Sanshin Music
Okinawa's classical and folk repertoire for the three-stringed sanshin, a snake-skinned lute that anchored the music of the Ryukyu Kingdom.
What it sounds like
The sanshin is a three-stringed Okinawan lute with a body covered in snake skin (originally python, now often synthetic), strung with silk and played with a wide fingerpick on the index finger. The Ryukyu pentatonic scale — characteristically with raised fourth and major seventh — gives Okinawan music a sonic profile immediately distinct from mainland Japanese music. Tempos are slow, often 40-80 BPM, and silences between phrases carry as much expressive weight as the notes themselves. Ornaments include rapid repeated strokes, glissando bends from below the target pitch, and microtonal pressure changes on the strings.
How it came about
The sanshin descends from the Chinese sanxian (three-stringed long-necked lute), brought to Okinawa in the 14th-15th centuries during the Ryukyu Kingdom's tributary trade with the Ming court. Court music for sanshin and koto-style sou developed under the Ryukyu kings (1429-1879) as a status art for the warrior-aristocrat (samurai) class. After Japan annexed Ryukyu in 1879 the instrument took on a popular-music life, and after the Pacific War the sanshin re-emerged as a marker of Okinawan identity. Mainland-Japanese variants — the shamisen (with cat or dog skin and a different body shape) — descended from the same Chinese ancestor via the sanshin.
What to listen for
Listen to the picking attack — the wide fingerpick can produce a sharp, plectrum-like sound or a softer round tone depending on angle. The end of each phrase is shaped carefully: notes don't just stop but fade with specific resonance. Slides between pitches are part of melodic structure, not decoration.

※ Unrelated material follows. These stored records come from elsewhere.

(** X12: [remove_delay_queue(name)] raises [KeyError] and changes nothing
    when the name is not registered.  For a registered name it unregisters
    the queue and keeps every other name.  It sets the shutdown flag of the
    queue exactly when the registry is running and the worker is alive, and
    leaves the queue as it is otherwise; no other queue is touched.  With no
    name registered twice, a later [put] under that name raises [KeyError].
    (Whether the worker has already ended when the call returns depends on
    the timeout of [join] and is not stated.) *)
Theorem X12_registry_remove self m n timeout w :
  mq_heap w !! self = Some m ->
  (dict_get n (_delay_queues m) = None ->
   MessageQueue_remove_delay_queue self n timeout w = (w, inl (KeyError n))) /\
  (forall q o, dict_get n (_delay_queues m) = Some q -> heap w !! q = Some o ->
   let w' := forget (MessageQueue_remove_delay_queue self n timeout) w in
   mq_heap w' !! self = Some (set_delay_queues (dict_del n (_delay_queues m)) m) /\
   (exists o', heap w' !! q = Some o' /\
               __exit_req o' = running m && _alive o || __exit_req o) /\
   (running m && _alive o = false -> heap w' !! q = Some o) /\
   (forall x, x <> q -> heap w' !! x = heap w !! x) /\
   (forall n', n' <> n ->
      dict_get n' (dict_del n (_delay_queues m)) = dict_get n' (_delay_queues m)) /\
   (NoDup (_delay_queues m).*1 ->
    forall f a k, MessageQueue_put self f n a k w' = (w', inl (KeyError n)))).
Proof.
  intros Hm. split.
  - intros Hn. unfold MessageQueue_remove_delay_queue.
    erewrite bind_ok by by apply deref_mq_ok. by rewrite Hn.
  - intros q o Hn Ho w'.
    set (m1 := set_delay_queues (dict_del n (_delay_queues m)) m).
    assert (w' = if running m && _alive o
                 then upd q (set_queue (_queue o ++ [None]) (set_exit_req true o)) (upd_mq self m1 w)
                 else upd_mq self m1 w) as Hw'.
    { subst w'. unfold forget, MessageQueue_remove_delay_queue.
      erewrite bind_ok by by apply deref_mq_ok. rewrite Hn.
      erewrite bind_ok by by apply update_mq_ok.
      erewrite bind_ok by (apply deref_mq_ok, lookup_insert_eq).
      erewrite bind_ok by by apply Thread_is_alive_eval.
      change (running (set_delay_queues _ m)) with (running m).
      destruct (running m && _alive o); [|reflexivity].
      by apply (stop_eval q timeout (upd_mq self m1 w) o). }
    assert (mq_heap w' !! self = Some m1) as Hm1.
    { rewrite Hw'. destruct (running m && _alive o); apply lookup_insert_eq. }
    split; [done|]. split; [|split; [|split; [|split]]].
    + rewrite Hw'. destruct (running m && _alive o).
      * eexists. split; [apply heap_upd_eq|done].
      * by exists o.
    + intros Hno. by rewrite Hw', Hno.
    + intros x Hx. rewrite Hw'. destruct (running m && _alive o); [|done].
      by rewrite heap_upd_ne.
    + intros n' Hn'. by apply dict_get_del_ne.
    + intros Hnd f a k. unfold MessageQueue_put.
      erewrite bind_ok by by apply deref_mq_ok.
      change (_delay_queues m1) with (dict_del n (_delay_queues m)).
      by rewrite dict_get_del.
Qed.

Lemma X12_registry_remove_witness :
  MessageQueue_remove_delay_queue 0%nat "extra" None registry_world
    = (registry_world, inl (KeyError "extra")) /\
  mq_heap (forget (MessageQueue_remove_delay_queue 0%nat GROUP_QUEUE None) registry_world)
    !! 0%nat = Some (set_delay_queues [(DEFAULT_QUEUE, 0%nat)] registry_object) /\
  (exists o', heap (forget (MessageQueue_remove_delay_queue 0%nat GROUP_QUEUE None)
                      registry_world) !! 1%nat = Some o' /\
              __exit_req o' = true) /\
  forall f a k,
    MessageQueue_put 0%nat f GROUP_QUEUE a k
      (forget (MessageQueue_remove_delay_queue 0%nat GROUP_QUEUE None) registry_world)
    = (forget (MessageQueue_remove_delay_queue 0%nat GROUP_QUEUE None) registry_world,
       inl (KeyError GROUP_QUEUE)).
Proof.
  destruct (X12_registry_remove 0%nat registry_object "extra" None registry_world)
    as [Hkey _]; [vm_compute; reflexivity|].
  destruct (X12_registry_remove 0%nat registry_object GROUP_QUEUE None registry_world)
    as [_ Hrem]; [vm_compute; reflexivity|].
  split; [apply Hkey; reflexivity|].
  destruct (Hrem 1%nat group_queue) as (Hm & Hq & _ & _ & _ & Hput);
    [reflexivity | vm_compute; reflexivity |].
  split; [exact Hm|]. split; [exact Hq|]. apply Hput.
  apply NoDup_cons. split; [|apply NoDup_singleton].
  intros H; apply elem_of_cons in H as [H|H]; [discriminate H | by apply elem_of_nil in H].
Defined.

Lemma add_delay_queue_eval self q m o w :
  mq_heap w !! self = Some m -> heap w !! q = Some o ->
  let m1 := set_delay_queues (dict_set (name o) q (_delay_queues m)) m in
  let o1 := match mq_dispatcher m with
            | Some d => set_dispatcher_attr (Some d) o
            | None => o
            end in
  let o2 := if running m && negb (_alive o) && negb (_started o)
            then set_thread true true o1 else o1 in
  forget (MessageQueue_add_delay_queue self q) w = upd q o2 (upd_mq self m1 w).
Proof.
  intros Hm Ho m1 o1 o2. unfold forget, MessageQueue_add_delay_queue.
  erewrite bind_ok by by apply deref_ok.
  erewrite bind_ok by by apply deref_mq_ok.
  erewrite bind_ok by by apply update_mq_ok.
  erewrite bind_ok by (apply deref_mq_ok, lookup_insert_eq).
  change (mq_dispatcher (set_delay_queues _ m)) with (mq_dispatcher m).
  change (running (set_delay_queues _ m)) with (running m).
  fold m1.
  assert (forall w0 : World, heap w0 !! q = Some o2 -> upd q o2 w0 = w0) as Hid.
  { intros [h0 ? ? ?] H0. unfold upd, set_heap. simpl in *. f_equal. by apply insert_id. }
  assert (exists w1, (match mq_dispatcher m with
                      | Some d => DelayQueue_set_dispatcher q d
                      | None => ret tt
                      end) (upd_mq self m1 w) = (w1, inr tt) /\
                     w1 = upd q o1 (upd_mq self m1 w)) as (w1 & Hw1 & ->).
  { subst o1. destruct (mq_dispatcher m) as [d|].
    - eexists. split; [by apply set_dispatcher_eval|done].
    - eexists. split; [done|]. symmetry.
      destruct w as [h0 ? ? ?]. unfold upd, upd_mq, set_heap, set_mq_heap. simpl in *.
      f_equal. by apply insert_id. }
  erewrite bind_ok by exact Hw1.
  erewrite bind_ok by apply Thread_is_alive_eval, heap_upd_eq.
  assert (_alive o1 = _alive o /\ _started o1 = _started o) as [Ha Hs].
  { subst o1. by destruct (mq_dispatcher m). }
  rewrite Ha. subst o2.
  destruct (running m); simpl; [|done].
  destruct (_alive o); simpl; [done|].
  rewrite (Thread_start_eval _ _ _ (heap_upd_eq _ _ _)). rewrite Hs.
  destruct (_started o); simpl; [done|]. by rewrite upd_upd.
Qed.
(** * SEO-Pulse: recommendation extractor, metrics analyzer and report composer

    A shallow embedding of [src/main.py]:
    - [PageSpeedAnalyzer.extract_smart_recommendations] (module [Extractor]),
    - [PageSpeedAnalyzer.analyze] (module [Analyzer]),
    - [ReportGenerator.generate_report] (module [Report]),
    - [ReportGenerator._sanitize_for_email] and the message of
      [ReportGenerator.send_email] (module [Mailer]),
    - [Config.validate] and [main] (module [Orchestrator]),
    followed by the properties proved about them.

    Conventions of the embedding.
    - A Python [str] is a list of Unicode code points ([pystr]); [len] is
      [length].  String literals are written as in the source and decoded
      from UTF-8 by [lit].
    - A Python [int] is a [Z].  A Python [float] is the rational it denotes;
      every operation that produces a float rounds its exact result with
      [round_b64] (53-bit significand, round to nearest, ties to even).  The
      exponent range is not bounded, so overflow, subnormal numbers, signed
      zeros, infinities and NaN are outside the model.
    - A decoded JSON document is a [json] value; a [dict] is an association
      list in insertion order whose keys are pairwise distinct ([wf_dict]).
    - Raising is explicit: fallible code returns a [result]. *)

From Stdlib Require Import String Ascii Numbers.DecimalString.
From Stdlib Require Import ZArith NArith QArith Qround Qabs.
From Stdlib Require Import List Bool Lia Lqa Permutation Sorted.
Import ListNotations.
(** * IMC Prosperity 2025 traders: a shallow embedding and its properties

    The three traders of the repository ([ROUND-1/simple_mean_reversion.py],
    [ROUND-2/premium_narrowdown.py], [ROUND-3/short_itm.py]) are embedded as
    Rocq functions, one module per file, and the properties of the
    specification are stated and settled on these functions.

    Modelling conventions.
    - Python [int] is [Z].  Python [float] is [Q] with exact arithmetic:
      rounding, overflow and the non-finite floats are outside the model.
      The mid-prices are half-integers and the fair prices are means of at
      most five of them, so that their comparisons with integer prices and
      the truncation of the discounted intrinsic value come out as in
      floating point.  The square root of [statistics.stdev] is a parameter
      of the development.
    - A Python [dict] is an association list in insertion order; reading
      takes the first binding of a key, writing overwrites the binding in
      place or appends a new one, as Python does.
    - Exceptions are results ([Ok] / [Raise]); a method that mutates the
      trader object is a function from the object to the mutated object and
      a result, so that the mutations made before an exception survive it.
    - [state.traderData] is a string of which the traders only test the
      emptiness and which they hand to [json.loads]; it is modelled by the
      outcome of these two operations (type [blob]).  [json.dumps] is
      modelled by the value it is given. *)

From Stdlib Require Import ZArith QArith Qround Bool List String Ascii Lia.
From Stdlib Require Import Permutation Sorted Lqa.
Import ListNotations.
Open Scope string_scope.
Open Scope list_scope.
Open Scope Z_scope.
Set Warnings "-register-all".

(* ================================================================= *)
(** ** The fragment of Python the traders use *)

Module Py.

Inductive exn : Type :=
| JSONDecodeError | KeyError | TypeError | AttributeError
| ValueError | ZeroDivisionError.

Inductive res (A : Type) : Type :=
| Ok (a : A)
| Raise (e : exn).
Arguments Ok {A} a.
Arguments Raise {A} e.

Definition bind {A B : Type} (r : res A) (k : A -> res B) : res B :=
  match r with
  | Ok a => k a
  | Raise e => Raise e
  end.

(** Values that [json.loads] can return and that the traders store. *)
Inductive value : Type :=
| VNone
| VBool (b : bool)
| VInt (z : Z)
| VFloat (q : Q)
| VStr (s : string)
| VList (l : list value)
| VDict (d : list (value * value)).

(** ** Dictionaries, generic in the key comparison *)
Section Dict.
Context {K V : Type} (eqb : K -> K -> bool).

Fixpoint get (d : list (K * V)) (k : K) : option V :=
  match d with
  | [] => None
  | (k', v) :: d' => if eqb k' k then Some v else get d' k
  end.

(** [d[k] = v] *)
Fixpoint set (d : list (K * V)) (k : K) (v : V) : list (K * V) :=
  match d with
  | [] => [(k, v)]
  | (k', v') :: d' =>
      if eqb k' k then (k', v) :: d' else (k', v') :: set d' k v
  end.

Definition mem (d : list (K * V)) (k : K) : bool :=
  match get d k with Some _ => true | None => false end.

Definition keys (d : list (K * V)) : list K := map fst d.
Definition values (d : list (K * V)) : list V := map snd d.

(** [d.update(other)] for a mapping [other] *)
Definition update (d other : list (K * V)) : list (K * V) :=
  fold_left (fun acc kv => set acc (fst kv) (snd kv)) other d.
End Dict.

(** Truthiness of a container: non-empty. *)
Definition truthy {A : Type} (l : list A) : bool :=
  match l with [] => false | _ => true end.

(** ** Numbers *)

Definition Qltb (x y : Q) : bool := negb (Qle_bool y x).

(** [int(x)] for a float [x]: truncation towards zero. *)
Definition int_of_float (x : Q) : Z := Z.quot (Qnum x) (Zpos (Qden x)).

(** The value of a number in arithmetic; [True] is 1 and [False] is 0. *)
Definition num_of (v : value) : option Q :=
  match v with
  | VBool b => Some (inject_Z (if b then 1 else 0))
  | VInt z => Some (inject_Z z)
  | VFloat q => Some q
  | _ => None
  end.

(** [==] on hashable values, as used for dictionary keys. *)
Definition key_eqb (a b : value) : bool :=
  match a, b with
  | VNone, VNone => true
  | VStr s, VStr t => String.eqb s t
  | _, _ =>
      match num_of a, num_of b with
      | Some x, Some y => Qeq_bool x y
      | _, _ => false
      end
  end.

Definition hashable (v : value) : bool :=
  match v with
  | VList _ | VDict _ => false
  | _ => true
  end.

(** The numbers of a list of values, when all of them are numbers. *)
Fixpoint numbers (l : list value) : option (list Q) :=
  match l with
  | [] => Some []
  | v :: l' =>
      match num_of v, numbers l' with
      | Some x, Some xs => Some (x :: xs)
      | _, _ => None
      end
  end.

(** [sum(l)]: starts from the int 0 and adds the elements in order. *)
Fixpoint sum_from (acc : Q) (l : list value) : res Q :=
  match l with
  | [] => Ok acc
  | v :: l' =>
      match num_of v with
      | Some x => sum_from (acc + x)%Q l'
      | None => Raise TypeError
      end
  end.

Definition sum (l : list value) : res Q := sum_from 0%Q l.

(** ** Sequences *)

(** [l[-n:]] *)
Definition last_n {A : Type} (n : nat) (l : list A) : list A :=
  skipn (List.length l - n) l.

(** [max(l)] and [min(l)] of a non-empty list of ints. *)
Definition max_list (l : list Z) : Z :=
  match l with
  | [] => 0
  | x :: l' => fold_left Z.max l' x
  end.

Definition min_list (l : list Z) : Z :=
  match l with
  | [] => 0
  | x :: l' => fold_left Z.min l' x
  end.

(** [sorted(l)] on ints. *)
Fixpoint insert_sorted (x : Z) (l : list Z) : list Z :=
  match l with
  | [] => [x]
  | y :: l' => if x <=? y then x :: l else y :: insert_sorted x l'
  end.

Definition sorted (l : list Z) : list Z :=
  fold_right insert_sorted [] l.

(** [sorted(l, reverse=True)] on ints. *)
Definition sorted_reverse (l : list Z) : list Z := rev (sorted l).

(** ** Strings *)

(** [s.startswith(p)] *)
Definition startswith (s p : string) : bool := String.prefix p s.

(** The last field of [s.split('_')]. *)
Fixpoint last_field (s : string) (cur : string) : string :=
  match s with
  | EmptyString => cur
  | String c s' =>
      if Ascii.eqb c "_"%char then last_field s' EmptyString
      else last_field s' (cur ++ String c EmptyString)%string
  end.

Definition digit_of (c : ascii) : option Z :=
  let n := Z.of_nat (nat_of_ascii c) in
  if (48 <=? n) && (n <=? 57) then Some (n - 48) else None.

Fixpoint digits_from (acc : Z) (s : string) : option Z :=
  match s with
  | EmptyString => Some acc
  | String c s' =>
      match digit_of c with
      | Some d => digits_from (10 * acc + d) s'
      | None => None
      end
  end.

(** The default of [sys.int_max_str_digits]: [int] refuses a string with
    more digits, leading zeros counted and the sign not. *)
Definition int_max_str_digits : nat := 4300.

(** [int(s)] on a string without underscores: an optional sign and at most
    4300 ASCII decimal digits.  (Python also accepts surrounding blanks and
    the decimal digits of other scripts; no product identifier has them.) *)
Definition int_of_string (s : string) : res Z :=
  let unsigned (t : string) : option Z :=
    match t with
    | EmptyString => None
    | _ =>
        if (int_max_str_digits <? String.length t)%nat then None
        else digits_from 0 t
    end in
  let r :=
    match s with
    | String "-"%char t => option_map Z.opp (unsigned t)
    | String "+"%char t => unsigned t
    | _ => unsigned s
    end in
  match r with
  | Some z => Ok z
  | None => Raise ValueError
  end.

(** ** Loops *)

(** [for a in l: s = body(s, a)], stopped by the first exception. *)
Fixpoint for_each {A S : Type} (body : S -> A -> res S) (l : list A) (s : S)
  : res S :=
  match l with
  | [] => Ok s
  | a :: l' =>
      match body s a with
      | Ok s' => for_each body l' s'
      | Raise e => Raise e
      end
  end.

(** The elements that [for x in v] visits. *)
Definition iter (v : value) : res (list value) :=
  match v with
  | VList l => Ok l
  | VDict d => Ok (keys d)
  | VStr s => Ok (map (fun c => VStr (String c EmptyString)) (list_ascii_of_string s))
  | _ => Raise TypeError
  end.

End Py.

Import Py.

Notation "x <- c1 ;; c2" := (Py.bind c1 (fun x => c2))
  (at level 61, c1 at next level, right associativity).

(* ================================================================= *)
(** ** The data the exchange hands to a trader *)

Module Exchange.

(** Modelled from the spec: the class [Order] of the exchange's [datamodel]
    module, which is not part of the repository: product identifier, price
    and signed quantity (positive buys, negative sells). *)
Record Order : Type := mkOrder
  { symbol : string; price : Z; quantity : Z }.

(** Modelled from the spec: the class [OrderDepth] of [datamodel]: bid price
    to available buy volume, ask price to available sell volume. *)
Record OrderDepth : Type := mkOrderDepth
  { buy_orders : list (Z * Z); sell_orders : list (Z * Z) }.

(** [state.traderData] as the traders see it: an empty string, a string that
    [json.loads] rejects, or a string that [json.loads] decodes to a value. *)
Inductive blob : Type :=
| BlobEmpty
| BlobUndecodable
| BlobValue (v : value).

(** Modelled from the spec: the fields of [datamodel.TradingState] that the
    traders read. *)
Record TradingState : Type := mkTradingState
  { traderData : blob;
    timestamp : Z;
    order_depths : list (string * OrderDepth);
    position : list (string * Z) }.

(** [state.position.get(product, 0)] *)
Definition position_of (state : TradingState) (product : string) : Z :=
  match get String.eqb (position state) product with
  | Some p => p
  | None => 0
  end.

(** [book[price]] for a price taken from the keys of [book]. *)
Definition volume_at (book : list (Z * Z)) (p : Z) : Z :=
  match get Z.eqb book p with
  | Some v => v
  | None => 0
  end.

(** The output mapping of a tick: product to its orders. *)
Definition Result : Type := list (string * list Order).

End Exchange.

Import Exchange.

If you only hear one thing
'Kagiyade-fu' (also written Kajadi-fu) is the most ceremonial piece in the Ryukyu classical repertoire, traditionally performed at the start of a formal program. Various sanshin masters' recordings of this piece are widely available.
Trivia
Synthetic skin sanshin became common in the late 20th century as snake skin became regulated; players still debate whether the tonal change is significant. Traditional Ryukyu classical notation is written in Chinese characters in a unique tablature system that doesn't resemble Western or mainland Japanese notation.